I clean a space on my bench, put the board on the license plate, and turn the heat gun on low. There are very specific reflow heat profiles that are used in production ovens, but the simple goal is to get the board evenly warm, and then concentrate on specific areas until the solder melts, and then cool it off quickly so you don’t fry the components. I get the board kindof warm (it might have been a good idea to grab the IR thermometer before I started), and then concentrate on one of the MOSFET & resistor sections of the board, getting the heat gun close. It reflows fairly quickly, and I move on to all the other components. They reflow quickly as well. Here are the results:


It’s a bit hard to see in the picture, but a bit of examination with the loupe shows that I got good reflow on all of the components, and there are no solder bridges. The next step is to test the board; I hook it up to 12V, verify that the diode is in correctly, and then apply 12V to the pads where the trinket pins will connect. Success! Everything works the way that I expected.

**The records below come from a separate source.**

Record manifest_ok (f : fs) (root releases directory : path) (m : manifest) : Prop := {
  ok_rollback : rollback_ok (m_phase m) (rollback_from m);
  ok_id : text_ok (transaction_id m) 64 ∧ is_transaction_id (transaction_id m) = true;
  ok_version : text_ok (release_version m) 128;
  ok_paths : text_ok (release_dir m) 4096 ∧ text_ok (env_path m) 4096 ∧ text_ok (service_path m) 4096;
  ok_old_target : one_line (old_target m) = true;
  ok_old : from_option release_ok true (old_release m) = true;
  ok_previous_release : from_option release_ok true (previous_release m) = true;
  ok_current : link_ok true (current m) = true;
  ok_previous : link_ok false (previous m) = true;
  ok_env : backup_ok f directory (env m);
  ok_service : backup_ok f directory (service m);
  ok_states : str_in (service_state m) ["absent"; "stopped"; "running"] = true ∧
              str_in (legacy_service_state m) ["absent"; "stopped"; "running"] = true;
  ok_port : ((1 <=? prior_port m) && (prior_port m <=? 65535))%Z = true;
  ok_bind : read_bind (PStr (prior_bind_address m)) = Ok (prior_bind_address m);
  ok_intent : str_in (intent m) ["ordinary"; "server-update"; "host-reactivation"; "failed-host-repair"] = true;
  ok_binding : (64 * 1024 <? len (client_binding m))%Z = false ∧ one_line (client_binding m) = true;
  ok_desired_env : desired_ok (absolute (env_path m)) (transaction_id m) "env" (desired_env m);
  ok_desired_service : desired_ok (absolute (service_path m)) (transaction_id m) "service" (desired_service m);
  ok_history : history_ok (observed_env m) = true ∧ history_ok (observed_service m) = true;
  ok_candidate : release_ok (candidate_release m) = true ∧
    check_candidate releases (release_version m) (release_dir m) (candidate_release m) = Ok tt;
  ok_check_old : check_old root releases (old_target m) (old_release m) = Ok tt;
  ok_check_previous : check_previous releases (previous_release m) = Ok tt;
  ok_hub : validate_hub_metadata (m_hub m) (intent m) = Ok tt;
  ok_guard : validate_guard_metadata (m_guard m) = Ok tt;
}.

(** ** From the text *)

Lemma valid_release_ok v r : valid_release v = Some r → release_ok r = true.
Proof.
  unfold valid_release, when. intros H.
  repeat (apply bind_Some in H as (? & ? & H) || case_match); try done.
  injection H as <-. unfold release_ok. cbn.
  bools. by rewrite !andb_true_iff.
Qed.

Lemma release_or_empty_ok v e r :
  release_or_empty v e = Ok r → from_option release_ok true r = true.
Proof.
  unfold release_or_empty. intros H.
  assert (r = None ∨ ∃ x, r = Some x ∧ valid_release v = Some x) as [->|(x & -> & Hx)]; [|done|].
  - destruct v as [| | | | |[|]]; inv_res; rewrite ?or_raise_Ok in *; eauto.
  - by eapply valid_release_ok.
Qed.

Lemma in_set_Ok v l b : in_set v l = Ok b → b = true → ∃ s, v = PStr s ∧ str_in s l = true.
Proof. destruct v; cbn; intros [=]; subst; try done. eauto. Qed.

Lemma read_link_ok v directory l : read_link v directory = Ok l → link_ok directory l = true.
Proof.
  unfold read_link. intros H. inv_res. bools. unfold link_ok. cbn [kind link_target].
  repeat match goal with H : one_line _ = true |- _ => rewrite H end.
  destruct directory; [done|]. cbn [negb andb orb] in *. unfold kind_of.
  repeat match goal with H : String.eqb _ _ = false |- _ => rewrite H end.
  by case_match.
Qed.

Lemma safe_text_ok v name maximum s : safe_text v name maximum = Ok s → v = PStr s ∧ text_ok s maximum.
Proof.
  unfold safe_text, text_ok. destruct v; try done. intros H. inv_res. split; [done|].
  unfold safe_text. by repeat match goal with H : _ = false |- _ => rewrite H end.
Qed.

Lemma read_backup_ok f directory v b : read_backup f directory v = Ok b → backup_ok f directory b.
Proof.
  unfold read_backup. intros H. inv_res. bools.
  match goal with H : in_set _ _ = Ok ?x, E : ?x = true |- _ =>
    destruct (in_set_Ok _ _ _ H E) as (s & Hs & Hin) end.
  assert (s = x4) as -> by congruence.
  destruct x1; inv_res; bools; split; cbn [backup_name saved]; try done.
  split_and!; try done. repeat match goal with E : String.eqb _ _ = true |- _ =>
    apply String.eqb_eq in E; subst end. done.
Qed.

Lemma read_desired_ok dest id kind v d :
  read_desired dest id kind v = Ok d → desired_ok dest id kind d.
Proof.
  unfold read_desired. intros H. destruct v; inv_res; bools; try done.
  unfold desired_ok, id_ok. cbn [d_sha256 d_mode d_source d_device d_inode].
  repeat match goal with E : String.eqb _ _ = true |- _ => apply String.eqb_eq in E end.
  split_and!; try done. apply andb_true_iff. split; apply Z.ltb_lt; lia.
Qed.

Lemma read_history_ok v l : read_history v = Ok l → history_ok l = true.
Proof.
  unfold read_history. destruct v as [| | | |k|]; try done. intros H. bools.
  apply mapM_Some_1 in H. unfold history_ok. apply forallb_forall. intros x Hx.
  apply list_elem_of_In in Hx. apply list_elem_of_lookup in Hx as [i Hx].
  destruct (Forall2_lookup_r _ _ _ _ _ H Hx) as (y & _ & Hy). unfold when in Hy.
  by repeat case_match; simplify_eq.
Qed.

Lemma read_hub_ok v intent h : read_hub v intent = Ok h → validate_hub_metadata h intent = Ok tt.
Proof.
  unfold read_hub. intros H. destruct v as [| | | | |[|]]; inv_res; try done.
  all: match goal with E : validate_hub_metadata _ _ = Ok ?u |- _ => by destruct u end.
Qed.

Lemma read_guard_ok v g : read_guard v = Ok g → validate_guard_metadata g = Ok tt.
Proof.
  unfold read_guard. intros H. destruct v as [| | | | |[|]]; inv_res; try done.
  all: match goal with E : validate_guard_metadata _ = Ok ?u |- _ => by destruct u end.
Qed.

Lemma read_rollback_ok v now p :
  read_rollback_from v now = Ok p → rollback_ok now p.
Proof.
  unfold read_rollback_from, rollback_ok. intros H. destruct v; inv_res; bools; done.
Qed.

Lemma read_state_ok v e s :
  read_state v e = Ok s → str_in s ["absent"; "stopped"; "running"] = true.
Proof.
  unfold read_state. intros H. inv_res. bools.
  match goal with H : in_set _ _ = Ok ?x, E : ?x = true |- _ =>
    destruct (in_set_Ok _ _ _ H E) as (t & -> & Hin) end. by simplify_eq.
Qed.

Lemma read_bind_ok v s : read_bind v = Ok s → read_bind (PStr s) = Ok s.
Proof.
  unfold read_bind. intros H. inv_res. apply safe_text_ok in H0 as [-> Ht].
  assert (x = s) as -> by (repeat case_match; inv_res; done).
  unfold text_ok, safe_text in Ht |- *. inv_res. rewrite H0, H1. cbn. done.
Qed.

I cut down an arduino header set with an abrasive wheel in my dremel to get two 1×5 headers, and solder them into the holes. Here’s a picture of the shield with the Trinket:

I made the shield stackable because I need two shields to drive the two separate circuits; the diode in the power line functions both as a polarity protection device and to keep the two power supplies from fighting with each other. The header on the left end of the shield is temporary; I’m using it to plug the shield into a breadboard so that I can easily connect to the shield for testing. It is *just* possible to plug the shield into the edge of the breadboard and stack the trinket underneath it.

I hook up a 5 meter strand of LEDs, plug in the power, and it starts animating through the colors.